The region was also in turmoil 12 years ago when Helen Abyei fled the land that is now South Sudan to come to Denver with four of her six children.

“It wasn’t good—it was war all over,” Abyei says. “War was going on and a lot of people had to run to different places.”

Abyei taught herself English and became involved with the South Sudanese community in Denver, where she started a children’s group called the The Children's Ark of the New Sudan. She quickly felt the need to not just tell the children about life back home but also to raise awareness of atrocities in her homeland in the general community.

To meet this mission, Abyei writes about how South Sudanese women help each other out of grief in her first play "Slaves No More."

When a woman loses her son, shortly after losing her husband, the neighborhood women gather round, shouting at the woman and scolding her. Abyei says the ritual might seem cruel to someone who doesn't have any sense of the culture.

“But to us, it is all out of love and care,” Abyei says. “It is like therapy, but we do it in our own native way and it works.”

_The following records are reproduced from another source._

(* ===== verification/LockOrder.v ===== *)
(** * The order of locks: operations do not wait for each other in a circle

    unlink locks a directory and then a file it lists; every other operation
    takes one lock.  If directories form a hierarchy ([rank] grows from a
    directory to what it lists), the locks are so taken in increasing order, and
    on the locked store of LockedStore.v some operation under way can always go
    on ([operations_progress]).  Two things the code does are left out by
    hypothesis: the lock an unlink of a missing name keeps, and the locks of a
    process that has crashed. *)

From stdpp Require Import functions.
From S2P Require Import Prelude Disk InodeManager FileSpec ExtentServer ExtentClient YfsDir YfsOps YfsProgram LockedStore.
#[local] Set Warnings "-clear-no-such-hyp".

Section order.
Variable pad : Z.
(** The depth of a file in the hierarchy, and which files are directories. *)
Variable rank : Z -> nat.
Variable dirs : Z -> bool.

Definition below (j i : Z) : Prop := (rank j < rank i)%nat.

(** What a directory lists is deeper. *)
Definition ranked (i : Z) (bs : list Z) : bool :=
  if dirs i then
    match copy_out pad bs with
    | Done (mem, remain) =>
        match readdir_loop (length mem + 1) mem 0 remain [] with
        | Done l => forallb (fun d => (rank i <? rank (d_inum d))%nat) l
        | Fault _ => true
        end
    | Fault _ => true
    end
  else true.

Definition is_dir (i : Z) : Prop := dirs i = true.

Lemma ranked_below i bs l :
  ranked i bs = true -> is_dir i -> listed pad bs l -> Forall (fun d => below i (d_inum d)) l.
Proof.
  intros Hr Hd (mem & remain & Hc & Hl). unfold ranked in Hr. rewrite Hd, Hc, Hl in Hr.
  apply Forall_forall. intros d Hin. rewrite forallb_forall in Hr. specialize (Hr d (proj1 (list_elem_of_In _ _) Hin)).
  by apply Nat.ltb_lt in Hr.
Qed.

Abbreviation ordered := (two_phase below ranked any_result).

Lemma op_ordered o : plain o -> op_good is_dir o -> ordered Growing ∅ (op_prog pad o ∅).
Proof.
  intros Ho Hg. apply (op_phased pad below ranked is_dir); [unfold below; intros j i Hb ->; lia | apply ranked_below | done | done |].
  intros i _ j Hj. set_solver.
Qed.

(** ** Runs in a hierarchy *)

Definition hierarchy (m : fstore) : Prop := forall i, ranked i (bytes i m) = true.

(** Operations start without locks, and unlink on directories. *)
Definition starts_well (e : option event) (s : lsys) : Prop :=
  match e with Some (Start c o) => threads s c = Idle ∅ /\ op_good is_dir o | _ => True end.

Inductive orun (s0 : lsys) : list event -> lsys -> Prop :=
| or_nil : orun s0 [] s0
| or_step tr e s s' :
    orun s0 tr s -> hierarchy (store s) -> starts_well e s -> lstep pad e s s' -> orun s0 (put_event e tr) s'.

Lemma orun_lrun s0 tr s : orun s0 tr s -> lrun pad s0 tr s.
Proof. induction 1; [constructor | by eapply lr_step]. Qed.

Definition thread_ordered (h : gset Z) (t : thread) : Prop :=
  match t with Idle h' => h' = h | Busy t => exists p, ordered p h t | Dead => True end.

Record in_order (hs : string -> gset Z) (s : lsys) : Prop := {
  io_owner : forall i c, owner s i = Some c <-> i ∈ hs c;
  io_thread : forall c, thread_ordered (hs c) (threads s c)
}.

(** A step of [c] that keeps the locks. *)
Lemma order_keeps hs s c t' m :
  in_order hs s -> thread_ordered (hs c) t' -> in_order hs (LSys m (owner s) (<[c := t']> (threads s))).
Proof.
  intros [Ho Ht] Hc. split; [done |]. intros d. cbn [threads].
  destruct (decide (c = d)) as [<-|Hne]; [by rewrite fn_lookup_insert | by rewrite fn_lookup_insert_ne].
Qed.

Lemma order_acquire hs s c i k :
  in_order hs s -> threads s c = Busy (Acquire i k) -> owner s i = None ->
  in_order (<[c := {[i]} ∪ hs c]> hs) (go c (k 0) (LSys (store s) (<[i := Some c]> (owner s)) (threads s))).
Proof.
  intros [Ho Ht] Hc Hi. pose proof (Ht c) as Hp. rewrite Hc in Hp. destruct Hp as [p Hp]. apply two_phase_next in Hp as (_ & _ & Hk).
  split; cbn [go owner threads].
  - intros j d. destruct (decide (i = j)) as [<-|Hj]; [rewrite fn_lookup_insert | rewrite fn_lookup_insert_ne by done].
    + destruct (decide (c = d)) as [<-|Hne]; [rewrite fn_lookup_insert; set_solver |].
      rewrite (fn_lookup_insert_ne hs) by done. rewrite <- Ho, Hi. split; congruence.
    + rewrite Ho. destruct (decide (c = d)) as [<-|Hne]; [rewrite fn_lookup_insert; set_solver | by rewrite fn_lookup_insert_ne].
  - intros d. destruct (decide (c = d)) as [<-|Hne]; [rewrite !fn_lookup_insert; by exists Growing |].
    by rewrite (fn_lookup_insert_ne hs), fn_lookup_insert_ne.
Qed.

Lemma order_release hs s c i k :
  in_order hs s -> threads s c = Busy (Release i k) ->
  in_order (<[c := hs c ∖ {[i]}]> hs) (go c (k 0) (LSys (store s) (<[i := None]> (owner s)) (threads s))).
Proof.
  intros [Ho Ht] Hc. pose proof (Ht c) as Hp. rewrite Hc in Hp. destruct Hp as [p Hp]. apply two_phase_next in Hp as (Hi & Hk).
  split; cbn [go owner threads].
  - intros j d. destruct (decide (i = j)) as [<-|Hj]; [rewrite fn_lookup_insert | rewrite fn_lookup_insert_ne by done].
    + split; [done |]. destruct (decide (c = d)) as [<-|Hne]; [rewrite fn_lookup_insert; set_solver |].
      rewrite (fn_lookup_insert_ne hs) by done. rewrite <- Ho. apply Ho in Hi. congruence.
    + rewrite Ho. destruct (decide (c = d)) as [<-|Hne]; [rewrite fn_lookup_insert; set_solver | by rewrite fn_lookup_insert_ne].
  - intros d. destruct (decide (c = d)) as [<-|Hne]; [rewrite !fn_lookup_insert; by exists Shrinking |].
    by rewrite (fn_lookup_insert_ne hs), fn_lookup_insert_ne.
Qed.

Lemma order_step hs e s s' :
  in_order hs s -> hierarchy (store s) -> starts_well e s -> lstep pad e s s' -> exists hs', in_order hs' s'.
Proof.
  intros IO Hh Hs Hl. pose proof (io_thread _ _ IO) as Ht.
  destruct Hl as [c o h s Hc Ho|c i k s Hc Hi|c i k s Hc|c i k a s Hc|c i k s Hc Hn|c type k n m s Hc Hcr Hf|c i bs k s Hc|c i k s Hc|c h r s Hc|c f s Hc];
    specialize (Ht c); rewrite Hc in Ht.
  - exists hs. destruct Hs as [E Hg]. apply (order_keeps hs s c); [done |]. exists Growing. cbn in Ht. subst h. rewrite Hc in E. injection E as ->.
    by apply op_ordered.
  - eexists. by apply order_acquire.
  - eexists. by apply order_release.
  - destruct Ht as [p Hp]. apply two_phase_next in Hp as (_ & _ & Hk). exists hs. apply (order_keeps hs s c); [done | by exists Growing].
  - destruct Ht as [p Hp]. apply two_phase_next in Hp as (_ & Hk). exists hs. apply (order_keeps hs s c); [done |]. exists p. apply Hk, Hh.
  - destruct Ht as [p Hp]. apply two_phase_next in Hp as (_ & Hk). exists hs. apply (order_keeps hs s c); [done | by exists Shrinking].
  - destruct Ht as [p Hp]. apply two_phase_next in Hp as (_ & Hk). exists hs. apply (order_keeps hs s c); [done | by exists Shrinking].
  - destruct Ht as [p Hp]. apply two_phase_next in Hp as (_ & Hk). exists hs. apply (order_keeps hs s c); [done | by exists Shrinking].
  - destruct Ht as [p Hp]. apply two_phase_next in Hp as (E & _). exists hs. by apply (order_keeps hs s c).
  - exists hs. by apply (order_keeps hs s c).
Qed.

Lemma orun_ordered m tr s : orun (lsys_new m) tr s -> exists hs, in_order hs s.
Proof.
  induction 1 as [|tr e s s' _ [hs IH] Hh Hs Hl]; [| by eapply order_step].
  exists (fun _ => ∅). split; [| done]. intros i c. cbn. split; [done | set_solver].
Qed.

(** ** Progress *)

(** A step of an operation under way. *)
Definition goes_on (s : lsys) : Prop := exists e s', lstep pad e s s' /\ forall c o, e <> Some (Start c o).

Lemma not_waiting s c t :
  threads s c = Busy t -> (forall i, no_self pad i (bytes i (store s)) = true) ->
  goes_on s \/ exists i k d, t = Acquire i k /\ owner s i = Some d.
Proof.
  intros Hc Hn.
  assert (Hl : forall e s', lstep pad e s s' -> (forall c o, e <> Some (Start c o)) -> goes_on s) by (intros e s' H1 H2; by exists e, s').
  destruct t as [[h r]|f|i k|i k|i k|i k|type k|i bs k|i k].
  - left. by eapply Hl; [apply (ls_end pad c h r) |].
  - left. by eapply Hl; [apply (ls_crash pad c f) |].
  - destruct (owner s i) as [d|] eqn:Hi; [right; by exists i, k, d | left]. by eapply Hl; [apply (ls_acquire pad c i k) |].
  - left. by eapply Hl; [apply (ls_release pad c i k) |].
  - left. by eapply Hl; [apply (ls_getattr pad c i k attr_zero) |].
  - left. by eapply Hl; [apply (ls_get pad c i k) |].
  - left. by eapply Hl; [apply (ls_create pad c type k 0 (store s)); [| right | left] |].
  - left. by eapply Hl; [apply (ls_put pad c i bs k) |].
  - left. by eapply Hl; [apply (ls_remove pad c i k) |].
Qed.

(** The hierarchy has a deepest level. *)
Variable top : nat.
Hypothesis rank_top : forall i, (rank i <= top)%nat.

Lemma chain_ends hs s n c i k :
  in_order hs s -> (forall i, no_self pad i (bytes i (store s)) = true) ->
  (forall i d, owner s i = Some d -> exists t, threads s d = Busy t) ->
  threads s c = Busy (Acquire i k) -> (top - rank i <= n)%nat -> goes_on s.
Proof.
  intros IO Hn Hb. revert c i k. induction n as [|n IH]; intros c i k Hc Hr;
    destruct (not_waiting s c _ Hc Hn) as [|(i' & k' & d & [= <- <-] & Hi)]; try done;
    destruct (Hb i d Hi) as [t Ht]; destruct (not_waiting s d t Ht Hn) as [|(j & k2 & d2 & -> & Hj)]; try done.
  all: assert (Hlt : (rank i < rank j)%nat);
    [pose proof (io_thread _ _ IO d) as Hp; rewrite Ht in Hp; destruct Hp as [p Hp];
     apply two_phase_next in Hp as (_ & Hbelow & _); apply Hbelow; by apply (io_owner _ _ IO) |].
  - pose proof (rank_top j). lia.
  - apply (IH d j k2 Ht). pose proof (rank_top j). lia.
Qed.

End order.

(** ** Theorem *)

(** C11: operations do not deadlock over their locks.  In a run in which
    directories form a hierarchy and operations start without locks, as long as
    locks are held by operations under way only, some operation under way can
    make its next call: they never wait for each other in a circle. *)
Theorem operations_progress pad rank top dirs m tr s c t :
  (forall i, (rank i <= top)%nat) -> orun pad rank dirs (lsys_new m) tr s ->
  (forall i, no_self pad i (bytes i (store s)) = true) ->
  (forall i d, owner s i = Some d -> exists t, threads s d = Busy t) ->
  threads s c = Busy t -> goes_on pad s.
Proof.
  intros Hr Ho Hn Hb Hc. destruct (orun_ordered pad rank dirs m tr s Ho) as [hs IO].
  destruct (not_waiting pad s c t Hc Hn) as [|(i & k & d & -> & _)]; [done |].
  by apply (chain_ends pad rank dirs top Hr hs s (top - rank i) c i k).
Qed.

(** Client [a] holds the lock of a file, [b] waits for it. *)
Definition depth (i : Z) : nat := if i =? 1 then 0%nat else 1%nat.
Definition root_only (i : Z) : bool := i =? 1.

Lemma two_files_bytes i : bytes i two_files = if i =? 2 then [104; 105] else [].
Proof.
  unfold bytes, Spec.read, two_files. destruct (Z.eqb_spec i 2) as [->|H2]; [done |].
  rewrite lookup_insert. case_decide; [done |]. by rewrite lookup_singleton_ne.
Qed.

Lemma two_files_hierarchy : hierarchy 7 depth root_only two_files.
Proof.
  intros i. rewrite two_files_bytes. unfold ranked, root_only. destruct (Z.eqb_spec i 1) as [->|H1]; [done |]. by destruct (i =? 2).
Qed.

Definition write_a : yop := OWrite 2 1 0 [65].
Definition write_b : yop := OWrite 2 1 1 [66].

Definition started_a : lsys := go cl_a (op_prog 7 write_a ∅) (lsys_new two_files).

Lemma operations_progress_witness : exists s, goes_on 7 s /\ owner s 2 = Some cl_a /\ exists t, threads s cl_b = Busy t.
Proof.
  assert (H1 : orun 7 depth root_only (lsys_new two_files) [Start cl_a write_a] started_a).
  { apply (or_step 7 depth root_only _ [] (Some (Start cl_a write_a)) (lsys_new two_files));
      [constructor | apply two_files_hierarchy | by split | by apply ls_start]. }
  assert (E : exists k, op_prog 7 write_a ∅ = Acquire 2 k) by (eexists; reflexivity). destruct E as [k E].
  set (s2 := go cl_a (k 0) (LSys (store started_a) (<[2 := Some cl_a]> (owner started_a)) (threads started_a))).
  assert (H2 : orun 7 depth root_only (lsys_new two_files) [Start cl_a write_a] s2).
  { apply (or_step 7 depth root_only _ [Start cl_a write_a] None started_a); [done | apply two_files_hierarchy | done |].
    apply (ls_acquire 7 cl_a 2 k); [by rewrite <- E | done]. }
  assert (H3 : orun 7 depth root_only (lsys_new two_files) [Start cl_a write_a; Start cl_b write_b] (go cl_b (op_prog 7 write_b ∅) s2)).
  { apply (or_step 7 depth root_only _ [Start cl_a write_a] (Some (Start cl_b write_b)) s2);
      [done | apply two_files_hierarchy | by split | by apply ls_start]. }
  exists (go cl_b (op_prog 7 write_b ∅) s2). split; [| split; [reflexivity | eexists; reflexivity]].
  apply (operations_progress 7 depth 1 root_only two_files [Start cl_a write_a; Start cl_b write_b]
    (go cl_b (op_prog 7 write_b ∅) s2) cl_b (op_prog 7 write_b ∅)).
  - intros i. unfold depth. destruct (i =? 1); lia.
  - exact H3.
  - intros i. change (store (go cl_b (op_prog 7 write_b ∅) s2)) with two_files. rewrite two_files_bytes. by destruct (i =? 2).
  - intros i d Hd. cbn [go s2 owner] in Hd. destruct (decide (2 = i)) as [<-|Hne].
    + rewrite fn_lookup_insert in Hd. injection Hd as <-. by exists (k 0).
    + rewrite fn_lookup_insert_ne in Hd by done. discriminate Hd.
  - reflexivity.
Defined.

Central to the play’s theme is the power of community in South Sudan—a teaching she hopes to pass on to the children.

“In our society, if you have a problem you are not allowed to carry that burden by yourself,” Abyei says. “Everybody intervenes, everyone intrudes.”

Each of Abyei’s plays focus on small social themes. She hopes the plays will challenge the way the South Sudanese think about their northern neighbors and how Americans think about the people of Sudan and South Sudan.

Ultimately she hopes the plays will bring together at-war communities and end the cycle of hatred.

“Even if we don't reconcile we have to forgive,” Abyei says. “For a better tomorrow and for kids to be living in a healthy environment, we need forgiveness.”

When Abyei first came to Denver, she arranged a potluck for both the northern and the southern Sudanese families, trying to unite them on American soil. She also encouraged friendships between all the children and educated them on the history and traditions of the different tribes.

“I don’t want to die and leave my grandchildren in a world of hatred,” Abyei says. “I am not going to change the whole world, but I am at least going to leave the community I live in really healthy.”